*** Begin section ***
(** * DXF export post-processing: a model of [src/dxf.py]

    The development embeds [export_layers_to_dxf] of [src/dxf.py]:
    - the Python text operations the header patch is made of
      ([str.replace], [in], [str.find], slicing, [re.sub]);
    - the header patch itself (lines 158-172) and the file round trip
      around it (lines 151-181);
    - the layer selection (lines 39-55), the extent fold (lines 66-71)
      and the dialogue with the [QgsDxfExport] object (lines 73-148).
    The paths of lines 26-33 and 60-63 play no part in it: the output
    file is one cell of the state.

    A Python [str] is a sequence of code points.  The model keeps the
    code points below 256, one [ascii] each; on that range the classes
    [\s] and [\d] of Python's [re] are the ones written out below. *)

From Stdlib Require Import Ascii String.
From Stdlib Require Import List ZArith Lia Bool Arith Permutation.
From Equations Require Import Equations.
Import ListNotations.

(** ** Python text *)

Definition str := list ascii.

(** [py "..."] reads a literal the way Python reads a string literal of
    the source: backslash-n is the newline character. *)
Fixpoint py (s : string) : str :=
  match s with
  | EmptyString => []
  | String "\" (String "n" s') => "010"%char :: py s'
  | String c s' => c :: py s'
  end.

(** [s.startswith(w)] *)
Fixpoint startswith (w s : str) : bool :=
  match w, s with
  | [], _ => true
  | _ :: _, [] => false
  | x :: w', c :: s' => Ascii.eqb x c && startswith w' s'
  end.

(** [w in s] *)
Fixpoint contains (w s : str) : bool :=
  startswith w s ||
  match s with
  | [] => false
  | _ :: s' => contains w s'
  end.


(** The scan of [str.find]: [i] is the index of the head of [s] in the
    whole text; the result is the lowest index of an occurrence, or -1. *)
Fixpoint find_from (w s : str) (i : Z) : Z :=
  if startswith w s then i
  else match s with
       | [] => (-1)%Z
       | _ :: s' => find_from w s' (i + 1)%Z
       end.

(** [s.find(w, start)]: a negative [start] counts from the end, as in a
    slice; a [start] beyond the end finds nothing. *)
Definition find (w s : str) (start : Z) : Z :=
  let n := Z.of_nat (length s) in
  let start := if (start <? 0)%Z then Z.max 0 (start + n) else start in
  if (n <? start)%Z then (-1)%Z
  else find_from w (skipn (Z.to_nat start) s) start.

(** [s[:i]] and [s[i:]] for an index [0 <= i]. *)
Definition slice_to (s : str) (i : Z) : str := firstn (Z.to_nat i) s.
Definition slice_from (s : str) (i : Z) : str := skipn (Z.to_nat i) s.

(** [s.replace(old, new)]: the occurrences of [old] are taken from the
    left and do not overlap; an empty [old] matches between all
    characters. *)
Equations? replace (old new s : str) : str by wf (length s) lt :=
  replace [] new s := new ++ flat_map (fun c => c :: new) s;
  replace (o :: old') new [] := [];
  replace (o :: old') new (c :: s') with startswith (o :: old') (c :: s') := {
    | true := new ++ replace (o :: old') new (skipn (length old') s');
    | false := c :: replace (o :: old') new s' }.
Proof.
  all: try rewrite length_skipn; simpl; lia.
Qed.

(** ** The fragment of Python's [re] that the pattern uses *)

(** [\s] on a [str] pattern: Unicode white space. *)
Definition is_space (c : ascii) : bool :=
  let n := nat_of_ascii c in
  ((9 <=? n) && (n <=? 13)) || ((28 <=? n) && (n <=? 32))
  || (n =? 133) || (n =? 160).

(** [\d] on a [str] pattern: Unicode decimal digits. *)
Definition is_digit (c : ascii) : bool :=
  let n := nat_of_ascii c in
  (48 <=? n) && (n <=? 57).

Inductive atom : Type :=
| Chr (c : ascii)               (* a literal character *)
| Star (cls : ascii -> bool)    (* class*, greedy *)
| Plus (cls : ascii -> bool).   (* class+, greedy *)

(** A pattern of the shape [(group1)after]. *)
Record pattern : Type := { group1 : list atom; after : list atom }.

Section Backtracking.
Context {R : Type}.

(** Greedy repetition: take one more character of the class first, and
    fall back to the continuation at the current position when the rest
    of the pattern fails further on. *)
Fixpoint star_loop (cls : ascii -> bool) (k : nat -> str -> option R)
    (pos : nat) (s : str) : option R :=
  match s with
  | c :: s' =>
      if cls c then
        match star_loop cls k (S pos) s' with
        | Some r => Some r
        | None => k pos s
        end
      else k pos s
  | [] => k pos s
  end.

(** The backtracking matcher, in continuation-passing style: [pos]
    counts the characters consumed since the start of the match. *)
Fixpoint run (p : list atom) (k : nat -> str -> option R)
    (pos : nat) (s : str) : option R :=
  match p with
  | [] => k pos s
  | Chr c :: p' =>
      match s with
      | x :: s' => if Ascii.eqb x c then run p' k (S pos) s' else None
      | [] => None
      end
  | Star cls :: p' => star_loop cls (run p' k) pos s
  | Plus cls :: p' =>
      match s with
      | x :: s' => if cls x then star_loop cls (run p' k) (S pos) s' else None
      | [] => None
      end
  end.

End Backtracking.

(** [re.match]: the ends of group 1 and of the whole match, counted from
    the start of [s]. *)
Definition re_match (p : pattern) (s : str) : option (nat * nat) :=
  run (group1 p) (fun e1 s1 => run (after p) (fun e _ => Some (e1, e)) e1 s1) 0 s.

(** [re.sub(p, r'\g<1>' + lit, s)]: every match, from the left and
    without overlap, is replaced by the text of its group 1 followed by
    [lit].  A match of the pattern of line 165 is never empty
    ([insunits_match_nonempty] below); the scan passes over an empty
    match as over no match. *)
Equations? re_sub (p : pattern) (lit s : str) : str by wf (length s) lt :=
  re_sub p lit [] := [];
  re_sub p lit (c :: s') with re_match p (c :: s') := {
    | Some (e1, S n) := firstn e1 (c :: s') ++ lit ++ re_sub p lit (skipn n s');
    | _ := c :: re_sub p lit s' }.
Proof.
  all: try rewrite length_skipn; simpl; lia.
Qed.

(** ** The header patch, lines 158-172 *)

(** The pattern of line 165: group 1 is [\$INSUNITS\n\s*70\n\s*], and
    [\d+] follows the group. *)
Definition insunits_pattern : pattern :=
  {| group1 := map Chr (py "$INSUNITS\n") ++ [Star is_space]
               ++ map Chr (py "70\n") ++ [Star is_space];
     after := [Plus is_digit] |}.

Definition units_def : str := py "\n$INSUNITS\n 70\n     6\n".

Definition patch (content : str) : str :=
  let new_content := replace (py "AC1015") (py "AC1021") content in
  if contains (py "$INSUNITS") new_content then
    re_sub insunits_pattern (py "6") new_content
  else
    let header_end :=
      find (py "ENDSEC") new_content (find (py "HEADER") new_content 0) in
    if (-1 <? header_end)%Z then
      slice_to new_content header_end ++ units_def
        ++ slice_from new_content header_end
    else new_content.

(** ** The host: layers and rectangles *)

(** [QgsMapLayer.type()] *)
Inductive LayerType : Type := VectorLayer | RasterLayer | OtherLayer.

(** [QgsRectangle] is a type of the QGIS library: the fold of lines
    66-71 uses its default constructor, [isEmpty] and
    [combineExtentWith] (which updates the receiver: here it returns the
    receiver's new value). *)
Class QgsRectangleApi (Rectangle : Type) : Type := {
  QgsRectangle : Rectangle;
  isEmpty : Rectangle -> bool;
  combineExtentWith : Rectangle -> Rectangle -> Rectangle
}.

(** Modelled from the spec: what the fold needs of the library type
    [QgsRectangle], which is not part of the repository (spec 3 and
    4.2): one explicit empty state, which the default constructor
    yields, and [combineExtentWith] as the smallest rectangle that
    contains both, an empty argument adding nothing. *)
Class QgsRectangleLaws (Rectangle : Type) `{QgsRectangleApi Rectangle} : Prop := {
  default_isEmpty : isEmpty QgsRectangle = true;
  empty_unique : forall r, isEmpty r = true -> r = QgsRectangle;
  combine_empty_r : forall a, combineExtentWith a QgsRectangle = a;
  combine_nonempty : forall a b,
    isEmpty a = false -> isEmpty b = false ->
    isEmpty (combineExtentWith a b) = false;
  combine_comm : forall a b,
    isEmpty a = false -> isEmpty b = false ->
    combineExtentWith a b = combineExtentWith b a;
  combine_assoc : forall a b c,
    isEmpty a = false -> isEmpty b = false -> isEmpty c = false ->
    combineExtentWith (combineExtentWith a b) c
    = combineExtentWith a (combineExtentWith b c)
}.
(** The [Product → Branches] branch of the script. *)
Definition product_to_branches (search_input : string) (df_products df_branches : DataFrame)
  : ui unit :=
  (emit (st_subheader "🔍 Search by Product") ;;
   if nonempty search_input
   then
     mask <- lift (product_search_mask search_input df_products) ;;
     let matched_products := df_mask df_products mask in
     if negb (df_empty matched_products)
     then for_each (records matched_products) (product_panel matched_products df_branches)
     else emit (st_warning "No products found matching your search.")
   else emit (st_info "Enter a product name or code above to search."))%ui.

(** The mask that selects [matched_branches] in the branch search. *)
Definition branch_search_mask (search_input : string) (df_branches : DataFrame)
  : outcome (list bool) :=
  names <- df_getitem df_branches "branch_name" ;;
  str_contains search_input (astype_str names).

(** [df_products[df_products["product_code"].isin(branch_products)]] *)
Definition matched_products_of (branch_products : pyval) (df_products : DataFrame)
  : outcome DataFrame :=
  codes <- df_getitem df_products "product_code" ;;
  mask <- isin codes branch_products ;;
  Ok (df_mask df_products mask).

(** The body of the loop over [matched_branches.iterrows()]. *)
Definition branch_panel (matched_branches df_products : DataFrame) (branch_row : Row)
  : ui unit :=
  (branch_name <- lift (row_getitem matched_branches branch_row "branch_name") ;;
   emit (st_markdown ("### " ++ py_str branch_name)) ;;
   emit (st_write ("**Manager:** "
                   ++ py_str (row_get matched_branches branch_row "branch_manager" (VStr "N/A")))) ;;
   emit (st_write ("**Address:** "
                   ++ py_str (row_get matched_branches branch_row "address" (VStr "N/A")))) ;;
   hours <- lift (format_opening_hours
                    (row_get matched_branches branch_row "opening_hours" VNone)) ;;
   emit (st_write ("**Opening Hours:** " ++ hours)) ;;
   let branch_products :=
     py_or (row_get matched_branches branch_row "product_codes" VNone) (VList []) in
   matched_products <- lift (matched_products_of branch_products df_products) ;;
   if negb (df_empty matched_products)
   then
     emit (st_write ("**Products allocated to this branch:** "
                     ++ str_of_nat (length (records matched_products)))) ;;
     table <- lift (df_project matched_products ["product_code"; "product_name"]) ;;
     emit (st_dataframe table)
   else emit (st_warning "No products found for this branch."))%ui.

(** The [Branch → Products] branch of the script. *)
Definition branch_to_products (search_input : string) (df_products df_branches : DataFrame)
  : ui unit :=
  (emit (st_subheader "🏢 Search by Branch") ;;
   if nonempty search_input
   then
     mask <- lift (branch_search_mask search_input df_branches) ;;
     let matched_branches := df_mask df_branches mask in
     if negb (df_empty matched_branches)
     then for_each (records matched_branches) (branch_panel matched_branches df_products)
     else emit (st_warning "No branches found matching your search.")
   else emit (st_info "Enter a branch name above to search."))%ui.

Section Script.

Variable requests_get_json : string -> outcome pyval.
Variable pd_DataFrame : pyval -> outcome DataFrame.

(** One run of the script for a choice of the two sidebar widgets.  Page
    configuration and styling are left out; [st.stop()] ends the run. *)
Definition app (search_mode : mode) (search_input : string) : ui unit :=
  (emit (st_title "🏢 Branch & ProductCode Mapper") ;;
   frames <- fetch_data requests_get_json pd_DataFrame ;;
   let (df_products, df_branches) := frames : DataFrame * DataFrame in
   if df_empty df_products || df_empty df_branches
   then emit (st_error "Could not load data from one or both APIs.")
   else
     emit (st_header "Search Options") ;;
     match search_mode with
     | ProductToBranches => product_to_branches search_input df_products df_branches
     | BranchToProducts => branch_to_products search_input df_products df_branches
     end)%ui.

End Script.

(** ** The specification's wording, for comparison with the code *)

Module Spec.

(** *** Code lists: the four recognised shapes *)

Inductive codes_shape : Type :=
  | Sequence (l : list pyval)
  | Delimited (s : string)
  | Absent
  | Exotic (x : pyval).

Definition codes_shape_of (x : pyval) : codes_shape :=
  match x with
  | VList l => Sequence l
  | VStr s => Delimited s
  | VNone | VNaN => Absent
  | _ => Exotic x
  end.

Definition normalize_codes (x : pyval) : list pyval :=
  match codes_shape_of x with
  | Sequence l => l
  | Delimited s => map VStr (filter nonempty (map strip (split "," s)))
  | Absent => []
  | Exotic y => match py_list y with Ok l => l | _ => [] end
  end.

(** *** Opening hours *)

(** An hour of the 24-hour clock. *)
Definition hour_of (v : pyval) : option nat :=
  match v with
  | VInt n => if (0 <=? n)%Z && (n <=? 23)%Z then Some (Z.to_nat n) else None
  | _ => None
  end.

(** A minute of the hour; 0 when the key is absent or its value is null. *)
Definition minute_of (e : list (string * pyval)) (k : string) : option nat :=
  match dict_lookup k e with
  | None | Some VNone => Some 0
  | Some (VInt n) => if (0 <=? n)%Z && (n <=? 59)%Z then Some (Z.to_nat n) else None
  | Some _ => None
  end.

Definition two_digits (n : nat) : string :=
  String (ascii_of_nat (48 + n / 10)) (String (ascii_of_nat (48 + n mod 10)) EmptyString).

(** [HH:MM], zero-padded. *)
Definition hhmm (h m : nat) : string := two_digits h ++ ":" ++ two_digits m.

(** ["<day>: "] when the day is not empty. *)
Definition day_prefix (e : list (string * pyval)) : option string :=
  match dict_lookup "day" e with
  | None | Some VNone => Some ""
  | Some (VStr d) => Some (if nonempty d then d ++ ": " else "")
  | Some _ => None
  end.

(** A field that is present and not null. *)
Definition given (e : list (string * pyval)) (k : string) : option pyval :=
  match dict_lookup k e with
  | Some VNone => None
  | other => other
  end.

(** What becomes of one per-day entry: it is rendered, it is skipped
    because it gives no opening or no closing hour, or it is malformed
    (and skipped as well). *)
Inductive entry_reading : Type :=
  | Rendered (text : string)
  | Skipped
  | Malformed.

Definition read_entry (entry : pyval) : entry_reading :=
  match entry with
  | VDict e =>
      match given e "openingHour", given e "closingHour" with
      | Some oh, Some ch =>
          match day_prefix e, hour_of oh, minute_of e "openingMinute",
                hour_of ch, minute_of e "closingMinute" with
          | Some d, Some h1, Some m1, Some h2, Some m2 =>
              Rendered (d ++ hhmm h1 m1 ++ en_dash ++ hhmm h2 m2)
          | _, _, _, _, _ => Malformed
          end
      | _, _ => Skipped
      end
  | _ => Skipped
  end.

Fixpoint rendered (entries : list pyval) : list string :=
  match entries with
  | [] => []
  | entry :: rest =>
      match read_entry entry with
      | Rendered t => t :: rendered rest
      | _ => rendered rest
      end
  end.

Definition format_opening_hours (raw : pyval) : string :=
  if negb (truthy raw) then "N/A"
  else
    match raw with
    | VStr s => s
    | VList entries =>
        match rendered entries with
        | [] => "N/A"
        | texts => join ", " texts
        end
    | _ => py_str raw
    end.


(** *** Queries *)

Definition is_null (v : pyval) : bool :=
  match v with VNone | VNaN => true | _ => false end.

(** A field contains the term, case-insensitively; a missing or null field
    does not match. *)
Definition field_contains (term : string) (v : pyval) : bool :=
  if is_null v then false else icontains term (py_str v).

Definition product_matches (term : string) (p : Row) : bool :=
  field_contains term (cell p "product_name")
  || field_contains term (cell p "product_code").

Definition branch_matches (term : string) (b : Row) : bool :=
  field_contains term (cell b "branch_name").

(** Exact membership of a code in a code sequence. *)
Definition code_member (code codes : pyval) : bool :=
  match codes with
  | VList l => existsb (fun c => py_eq c code) l
  | _ => false
  end.

Definition allocated (p b : Row) : bool :=
  code_member (cell p "product_code") (cell b "product_codes").

Definition searchByProduct (term : string) (products branches : list Row)
  : list (Row * list Row) :=
  map (fun p => (p, filter (fun b => allocated p b) branches))
      (filter (product_matches term) products).

Definition searchByBranch (term : string) (products branches : list Row)
  : list (Row * list Row) :=
  map (fun b => (b, filter (fun p => allocated p b) products))
      (filter (branch_matches term) branches).

(** What the shell shows for one product and its branches. *)
Definition branch_table (bs : list Row) : DataFrame :=
  mk_df ["branch_name"; "branch_manager"; "address"; "opening_hours"]
        (map (fun b => [("branch_name", cell b "branch_name");
                        ("branch_manager", cell b "branch_manager");
                        ("address", cell b "address");
                        ("opening_hours", VStr (hours_shown (cell b "opening_hours")))])
             bs).

Definition product_events (res : Row * list Row) : list st_event :=
  let (p, bs) := res in
  st_markdown ("### " ++ py_str (cell p "product_name")
               ++ " (`" ++ py_str (cell p "product_code") ++ "`)")
  :: match bs with
     | [] => [st_warning "No branches found for this product."]
     | _ :: _ =>
         [st_write ("**Allocated Branches:** " ++ str_of_nat (length bs) ++ " found.");
          st_dataframe (branch_table bs)]
     end.

Definition searchByProduct_events (term : string) (products branches : list Row)
  : list st_event :=
  st_subheader "🔍 Search by Product"
  :: match searchByProduct term products branches with
     | [] => [st_warning "No products found matching your search."]
     | found => flat_map product_events found
     end.

(** What the shell shows for one branch and its products. *)
Definition product_table (ps : list Row) : DataFrame :=
  mk_df ["product_code"; "product_name"]
        (map (fun p => [("product_code", cell p "product_code");
                        ("product_name", cell p "product_name")]) ps).

Definition branch_events (res : Row * list Row) : list st_event :=
  let (b, ps) := res in
  [st_markdown ("### " ++ py_str (cell b "branch_name"));
   st_write ("**Manager:** " ++ py_str (cell b "branch_manager"));
   st_write ("**Address:** " ++ py_str (cell b "address"));
   st_write ("**Opening Hours:** " ++ hours_shown (cell b "opening_hours"))]
  ++ match ps with
     | [] => [st_warning "No products found for this branch."]
     | _ :: _ =>
         [st_write ("**Products allocated to this branch:** " ++ str_of_nat (length ps));
          st_dataframe (product_table ps)]
     end.

Definition searchByBranch_events (term : string) (products branches : list Row)
  : list st_event :=
  st_subheader "🏢 Search by Branch"
  :: match searchByBranch term products branches with
     | [] => [st_warning "No branches found matching your search."]
     | found => flat_map branch_events found
     end.

End Spec.

(** ** Conditions on search terms and snapshots *)

(** A term without characters that are special in a regular expression. *)
Definition plain_term (term : string) : bool :=
  forallb (fun c => negb (re_special c)) (points term).

Definition has_columns (df : DataFrame) (cols : list string) : bool :=
  forallb (has_column df) cols.

Definition product_schema : list string := ["product_code"; "product_name"].

Definition branch_schema : list string :=
  ["branch_name"; "branch_manager"; "address"; "opening_hours"; "product_codes"].

Definition is_list (v : pyval) : bool :=
  match v with VList _ => true | _ => false end.

(** A snapshot as [fetch_data] leaves it: the renamed columns are there and
    every [product_codes] cell is a list. *)
Definition normalized_snapshot (df_products df_branches : DataFrame) : bool :=
  has_columns df_products product_schema
  && has_columns df_branches branch_schema
  && forallb (fun b => is_list (cell b "product_codes")) (records df_branches).

(** No record has a missing or null value under the label. *)
Definition all_present (df : DataFrame) (c : string) : bool :=
  forallb (fun r => negb (Spec.is_null (cell r c))) (records df).


(** A single value with a value of its own: a string, a number, a boolean
    or null; not a list, not a dict, not the missing-value float. *)
Definition atom (v : pyval) : bool := hashable v && negb (is_nan v).

Definition list_of_atoms (v : pyval) : bool :=
  match v with VList l => forallb atom l | _ => false end.

(** Code lists hold single values, and no product code is a list or a
    dict. *)
Definition single_codes (df_products df_branches : DataFrame) : bool :=
  forallb (fun b => list_of_atoms (cell b "product_codes")) (records df_branches)
  && forallb (fun p => hashable (cell p "product_code")) (records df_products).

(** The labels are pairwise different. *)
Fixpoint distinct (labels : list string) : bool :=
  match labels with
  | [] => true
  | c :: rest => negb (existsb (String.eqb c) rest) && distinct rest
  end.

(** Every key of the record is a label of the frame. *)
Definition keys_in (df : DataFrame) (r : Row) : bool :=
  forallb (fun kv : string * pyval => has_column df (fst kv)) r.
*** End section ***
The problem> Give back exactly the lines above, from the line containing "Definition slice_to (s" through the line containing "characters. *)", with both end lines and nothing more.

Task response>
Definition slice_to (s : str) (i : Z) : str := firstn (Z.to_nat i) s.
Definition slice_from (s : str) (i : Z) : str := skipn (Z.to_nat i) s.

(** [s.replace(old, new)]: the occurrences of [old] are taken from the
    left and do not overlap; an empty [old] matches between all
    characters. *)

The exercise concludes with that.